Based on prior experience, Care Watch worries that local service coordination responsibility will be delegated predominantly to local hospitals and that home and community care services will consequently become even more medicalized and expensive.

Based on cost alone, Care Watch disagrees with the apparent perception that hospitals are appropriate lead agencies for “home and community care coordination”, and advocates that multi-disciplinary primary health and/or community care agencies assume local service coordination responsibilities and be funded appropriately.

Integrated Funding

In order to remain affordable, Ontario’s health system needs to respond to the demographic implications of an ageing population. An antiquated model oriented to acute care is clearly no longer sustainable; it cannot meet the needs of people living with chronic health conditions. Service users live in the community and that is where services must be provided. However, hospitals and acute care services consume the lion’s share of health budgets. The influence of the acute care sector, with its powerful advocates, easily drowns out the voice of the community services sector.

Based on experience, Care Watch opposes the proposed “bundling” or integration of funding that encompass hospitals, primary health care, and community care sectors and services. Care Watch advocates that instead of bundling funding, the government establish a protected budget envelope that is dedicated solely to home and community care services; a budget envelope that cannot easily be reallocated elsewhere, even when increasing hospital, physician or pharmaceutical costs stretch existing resources.

Increased Investment in Home and Community Care

System reorganization requires intensive planning, support and evaluation, especially during transition periods. These activities require investment. Perhaps in the long run the savings generated by eliminating the CCAC structure may be sufficient to support the enhanced responsibilities of LHINs and other organizations, but this is unlikely to be true in the short term. It is unclear what new funds will be provided to support the change process.

Care Watch recommends that the Ministry set aside funding to assist community agencies to undertake the necessary research, planning and organizational changes required for successful system restructuring.

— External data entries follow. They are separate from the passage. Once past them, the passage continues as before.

Record RerunTaskPayload := mkRerun {
  rerun_PipelineRunName : string; rerun_TaskName : string; rerun_Operator : string }.

Record CancelPipelineRunPayload := mkCancel {
  cancel_PipelineRunName : string; cancel_Namespace : string; cancel_Operator : string }.

Record AgentOpDispatchPayload := mkAgentOpDispatch {
  aod_OpID : string; aod_TargetID : string; aod_EnvID : string; aod_OpType : string;
  aod_Detail : string; aod_Namespace : string; aod_Kubeconfig : string }.

Record AgentOpStatusPayload := mkAgentOpStatus {
  aos_OpID : string; aos_Status : string; aos_Message : string }.

Record AgentOpLogPayload := mkAgentOpLog {
  aol_OpID : string; aol_Stream : string; aol_Chunk : string }.

Record AgentInfoPayload := mkAgentInfo {
  ai_AgentVersion : string; ai_OS : string; ai_Arch : string; ai_Capabilities : list string;
  ai_TargetName : string; ai_GoVersion : string }.

Record RolloutStatusSummary := mkRolloutStatus {
  rs_Phase : RolloutPhase; rs_CurrentStepIndex : Z; rs_CurrentWeight : Z;
  rs_WorkloadRef : string; rs_Message : string }.

Record TaskRunStatusSummary := mkTaskStatus {
  tss_Name : string; tss_TaskRunRef : string; tss_Phase : TaskRunPhase; tss_RetryCount : Z;
  tss_StartTime : option Time; tss_CompletionTime : option Time; tss_Message : string;
  tss_Rollout : option RolloutStatusSummary }.

Record StatusUpdatePayload := mkStatusUpdate {
  su_TargetID : string; su_PipelineRunName : string; su_PipelineRunNamespace : string;
  su_Phase : PipelineRunPhase; su_Message : string; su_StartTime : option Time;
  su_CompletionTime : option Time; su_Tasks : list TaskRunStatusSummary }.

Record LogChunkPayload := mkLogChunk {
  lc_TargetID : string; lc_PipelineRunName : string; lc_TaskName : string;
  lc_Stream : string; lc_Chunk : string }.

(** The Hub -> Runner frames. *)
Inductive HubMessage : Type :=
| MessageApplyPipelineRun (p : ApplyPipelineRunPayload)
| MessageApproveTask (p : ApproveTaskPayload)
| MessageRerunTask (p : RerunTaskPayload)
| MessageCancelPipelineRun (p : CancelPipelineRunPayload)
| MessageRolloutControl (p : RolloutControlPayload)
| MessageAgentOp (p : AgentOpDispatchPayload).

(** The Runner -> Hub frames. *)
Inductive RunnerMessage : Type :=
| MessageStatusUpdate (p : StatusUpdatePayload)
| MessageLogChunk (p : LogChunkPayload)
| MessageHeartbeat
| MessageAgentOpStatus (p : AgentOpStatusPayload)
| MessageAgentOpLog (p : AgentOpLogPayload)
| MessageAgentInfo (p : AgentInfoPayload).

(** The [type] discriminant of a frame. *)
Definition MessageType (m : HubMessage) : string :=
  match m with
  | MessageApplyPipelineRun _ => "apply_pipeline_run"
  | MessageApproveTask _ => "approve_task"
  | MessageRerunTask _ => "rerun_task"
  | MessageCancelPipelineRun _ => "cancel_pipeline_run"
  | MessageRolloutControl _ => "rollout_control"
  | MessageAgentOp _ => "agent_op"
  end.

(** * JSON encoding *)

Section Encoding.
Context {X : MetaV1} {XL : MetaV1Laws X}.

Definition metaDuration : Codec Duration := {|
  zero := 0;
  enc := fun d => JStr (duration_String d);
  dec := fun v => match v with
    | JStr s => match ParseDuration s with Some d => (d, true) | None => (0, false) end
    | JNull => (0, true) | _ => (0, false) end;
  wf := fun _ => True;
|}.
#[local] Instance CodecLaws_metaDuration : @CodecLaws _ metaDuration.
Proof. split; [|done]. intros d _. simpl. by rewrite ParseDuration_String. Qed.
#[global] Instance Codec_Param : Codec Param := {|
  zero := mkParam zero zero;
  enc := fun p => JObj (concat [
    field _ "name" (param_Name p); field _ "value" (param_Value p)]);
  dec := dec_struct (mkParam zero zero)
    (fields_ret mkParam <@> dec_field _ "name" <@> dec_field _ "value");
  wf := fun p => True;
|}.
#[global] Instance CodecLaws_Param : CodecLaws Param.
Proof. split; [|done]. intros []; cbn [wf]; intros. struct_roundtrip. Qed.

Significant Missing Details

Multiple system reviews have identified gaps and inconsistencies in accessibility and service provision across the province.

A significant missing detail in the Ministry`s Discussion Paper is consideration of the range of services to be delivered within the restructured home and community care system. Redefining government and provider relationships and accountability outside the context of required services and supports will not, in the long term, produce better outcomes for Ontarians.

Multiple reports have also highlighted the difficulties that seniors and caregivers have navigating the health care system.

While having “services closer to home in sub-LHIN areas” may mean smaller bureaucracies, we do not yet understand what mechanisms will be put in place to improve system navigation and wait times for home and community care.

Care Watch

Care Watch is a not-for-profit, volunteer-run advocacy organization led by senior citizens. We work with policy makers and those who influence policy to raise issues relevant to older people. We believe that we – the senior citizens of Ontario – must have a say in how services are organized, delivered and evaluated. Care Watch advocates for quality home and community services that are:

  • Seamlessly integrated with primary, secondary and tertiary health services;
  • Effectively coordinated;
  • Securely funded; and,
  • Led by not-for-profit, community-based agencies.